Working in SQL with date ranges
Date or time ranges are common attributes in the database. Quite often something starts and ends. The concurrency may these beings be defined as how many of the are happening at the same time. Let’s calculate it.
There is two tables with following columns: id, start_at and end_at. The first table contains 11M rows, the second one almost 400M.
Solution #1 — Naive
Theoretically the problem can be reduced to discreet values and the grouping may be applied. If we know all the timestamps when the value may change (when it starts or ends) we can build a timeline to use for evaluation using between operator. The performance depends on number of rows and the actual concurrency level.
The example below tries to aggregate 11M rows to figure out the maximum concurrency. I wrote “tries”, because it works for 1k rows, but has serious issues with 11M, which is visible in the Snowflake’s query plan.

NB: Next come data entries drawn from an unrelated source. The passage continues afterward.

(** * Wilma client: a shallow embedding of [wilma_mcp] and its properties

    The development follows the Python sources [client.py], [parsers.py]
    and [models.py].

    - A Python [str] is a [string]; a character is a code point below
      256.  Positions are natural numbers and the result [-1] of
      [str.find] is [None].
    - The values decoded from JSON are the type [pyval]; a [dict] is an
      association list in insertion order.
    - A method of the client is a function from the object to an outcome
      and the object afterwards; an outcome is a value or a raised
      exception.  The coroutines run one after the other.
    - The libraries ([httpx], [json], [datetime.strptime],
      [BeautifulSoup], [str]) and the world behind them (server, cookie
      jar, clock) are the fields of the class [Platform]; the theorems
      hold for every platform.  The module [Sample] gives one platform on
      which the program runs on concrete inputs.
    - The regular expressions of the sources are terms of [regex], run by
      a backtracking matcher. *)

From Stdlib Require Import Bool Arith ZArith List Lia.
From Stdlib Require Import Strings.Ascii Strings.String.
From Stdlib Require Import Sorting.Sorted Numbers.DecimalString.
From Stdlib Require Floats.PrimFloat.
Import ListNotations.
Lemma matchTokens_lits t s :
  matchTokens canonicalize (map Lit t) s = true
  <-> map canonicalize s = map canonicalize t.
Proof.
  revert s. induction t as [|c t IH]; intros s; cbn [map matchTokens].
  - rewrite bool_decide_eq_true. destruct s; [tauto|].
    split; discriminate.
  - destruct s as [|d s]; [split; discriminate|]. cbn [map].
    rewrite andb_true_iff, N.eqb_eq, IH. split.
    + intros [-> ->]. reflexivity.
    + intros H. injection H as -> ->. auto.
Qed.

Lemma firstGroup_lits t s :
  map canonicalize s = map canonicalize t ->
  firstGroup canonicalize (map Lit t) s = Some None.
Proof.
  revert s. induction t as [|c t IH]; intros [|d s] H; try discriminate H.
  - reflexivity.
  - cbn [map] in H. injection H as Hd Hs. cbn [map firstGroup].
    rewrite Hd, N.eqb_refl. apply IH, Hs.
Qed.

Lemma matchTokens_lits_length t s :
  matchTokens canonicalize (map Lit t) s = true -> length s = length t.
Proof.
  intros H. apply matchTokens_lits in H.
  apply (f_equal length) in H. rewrite !length_map in H. exact H.
Qed.

Lemma growCapture_alias suffix taken alias tail :
  alias <> [] -> noLineTerminator alias = true ->
  map canonicalize tail = map canonicalize suffix ->
  growCapture (matchTokens canonicalize (map Lit suffix)) taken (alias ++ tail)
  = Some (Some (taken ++ alias)).
Proof.
  intros Hne Hlt Htail. revert taken.
  induction alias as [|d alias IH]; intros taken; [congruence|].
  cbn in Hlt. apply andb_true_iff in Hlt as [Hd Hlt].
  apply negb_true_iff in Hd. cbn [app growCapture]. rewrite Hd.
  destruct alias as [|d' alias].
  - cbn [app]. rewrite (proj2 (matchTokens_lits suffix tail) Htail).
    reflexivity.
  - destruct (matchTokens canonicalize (map Lit suffix) ((d' :: alias) ++ tail))
      eqn:Hm.
    + apply matchTokens_lits_length in Hm.
      apply (f_equal length) in Htail. rewrite !length_map in Htail.
      rewrite length_app in Hm. cbn [length] in Hm. lia.
    + rewrite (IH ltac:(discriminate) Hlt), <- app_assoc. reflexivity.
Qed.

The Cartesian join produced already 300M rows within 30 minutes. I stopped it.
Solution #2 — Windowing
The next iteration was to create kind of stream of events with a balance (1 if started and -1 if stopped) and apply accumulative sum to aggregate it. It worked quite performant, which is confirmed in the query plan.
The solution unfortunately requires internal sorting to do required window function. And it is the price of 73%. The 400M rows were processed in the Snowflake database in 15 minutes using the smallest warehouse (XS).